(Stored data)
━━━━━━

Lemma start_inv clients : bench_inv clients [] (bench_start clients).
Proof.
  assert (forall n, concat (map unpublished_latencies (replicate n (Calling 0 [] 0))) = []) as H1
    by (induction n; simpl; auto).
  assert (forall n, sum_list_with unpublished_errors (replicate n (Calling 0 [] 0)) = 0%nat) as H2
    by (induction n; simpl; auto).
  assert (forall n, sum_list_with calls_made (replicate n (Calling 0 [] 0)) = 0%nat) as H3
    by (induction n; simpl; auto).
  split; simpl; [apply length_replicate|by rewrite H1|by rewrite H2|by rewrite H3|].
  intros i w [-> _]%lookup_replicate. done.
Qed.

(** Worker [i] moves from [w] to [w'] with the calls [new]. *)
Lemma worker_moves clients tr b i w w' new lats errs :
  bench_inv clients tr b -> b_workers b !! i = Some w ->
  lats ++ unpublished_latencies w' ≡ₚ unpublished_latencies w ++ map s_micros new ->
  (errs + unpublished_errors w' = unpublished_errors w + failures new)%nat ->
  calls_made w' = (calls_made w + length new)%nat ->
  Forall (fun s => s_client s = i) new -> map s_op new = seq (calls_made w) (length new) ->
  match w' with Calling op lats _ => op = length lats | _ => True end ->
  bench_inv clients (tr ++ new) (mkBench (<[i := w']> (b_workers b)) (b_latencies b ++ lats) (b_errors b + errs)).
Proof.
  intros [Hc Hl He Ht Ho] Hi Elat Eerr Ecalls Hnew Eops Hw.
  destruct (split_insert _ _ w w' Hi) as (l1 & l2 & E1 & E2).
  split; simpl.
  - by rewrite length_insert.
  - rewrite map_app, <- Hl, E2, E1, !map_app, !concat_app. cbn [map concat].
    transitivity (b_latencies b ++ concat (map unpublished_latencies l1)
      ++ (lats ++ unpublished_latencies w') ++ concat (map unpublished_latencies l2)); [solve_Permutation|].
    rewrite Elat. solve_Permutation.
  - rewrite failures_app, <- He, E2, E1, !sum_list_with_app. cbn [sum_list_with]. lia.
  - rewrite length_app, <- Ht, E2, E1, !sum_list_with_app. cbn [sum_list_with]. lia.
  - unfold of_client. intros j wj Hj. rewrite filter_app, map_app.
    destruct (decide (j = i)) as [->|Hne].
    + rewrite list_lookup_insert_eq in Hj by (by eapply lookup_lt_Some). injection Hj as <-.
      split; [|done]. destruct (Ho _ _ Hi) as [Eo _]. unfold of_client in Eo.
      rewrite Eo, (filter_all _ new), Eops, Ecalls, seq_app; [done|].
      intros x Hx. by eapply Forall_forall in Hnew.
    + rewrite list_lookup_insert_ne in Hj by done. rewrite (filter_none _ new); [rewrite app_nil_r; by apply Ho|].
      intros x Hx. eapply Forall_forall in Hnew; [|done]. congruence.
Qed.

Lemma step_bench_inv clients tr b new b' :
  bench_inv clients tr b -> bench_step requests b new b' -> bench_inv clients (tr ++ new) b'.
Proof.
  intros Hinv Hs. destruct Hs as [i op lats errs failed micros Hi Hop|i op lats errs Hi Hop|i lats errs Hi|i errs Hi];
    destruct (binv_ops _ _ _ Hinv _ _ Hi) as [_ Hlen].
  - pose proof (worker_moves clients tr b i _ (Calling (S op) (lats ++ [micros]) (errs + Nat.b2n failed))
      [mkSample i op failed micros] [] 0 Hinv Hi) as H. rewrite (app_nil_r (b_latencies b)), (Nat.add_0_r (b_errors b)) in H. apply H; simpl;
      [done|lia|lia|by repeat constructor|done|rewrite length_app; simpl; lia].
  - pose proof (worker_moves clients tr b i _ (Aborted lats errs) [] [] 0 Hinv Hi) as H.
    rewrite (app_nil_r (b_latencies b)), (Nat.add_0_r (b_errors b)) in H. apply H; simpl; [by rewrite app_nil_r|lia|lia|done|done|done].
  - pose proof (worker_moves clients tr b i _ (Publishing errs) [] lats 0 Hinv Hi) as H.
    rewrite (Nat.add_0_r (b_errors b)) in H. apply H; simpl; [by rewrite ?app_nil_r|lia|lia|done|done|done].
  - pose proof (worker_moves clients tr b i _ Ended [] [] errs Hinv Hi) as H.
    rewrite (app_nil_r (b_latencies b)) in H. apply H; simpl; [by rewrite ?app_nil_r|lia|lia|done|done|done].
Qed.

Lemma run_bench_inv clients tr b : bench_run requests (bench_start clients) tr b -> bench_inv clients tr b.
Proof.
  intros Hr. induction Hr as [|t1 b1 t2 b2 _ IH Hs]; [apply start_inv|]. by eapply step_bench_inv.
Qed.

━━━━━━

How to complete this task:
Word for word, restate the lines above from the line containing "(** Worker [i]" through the line containing "lats ++ unpublished_latencies w' ≡ₚ", with both included and nothing else.

Written answer:
(** Worker [i] moves from [w] to [w'] with the calls [new]. *)
Lemma worker_moves clients tr b i w w' new lats errs :
  bench_inv clients tr b -> b_workers b !! i = Some w ->
  lats ++ unpublished_latencies w' ≡ₚ unpublished_latencies w ++ map s_micros new ->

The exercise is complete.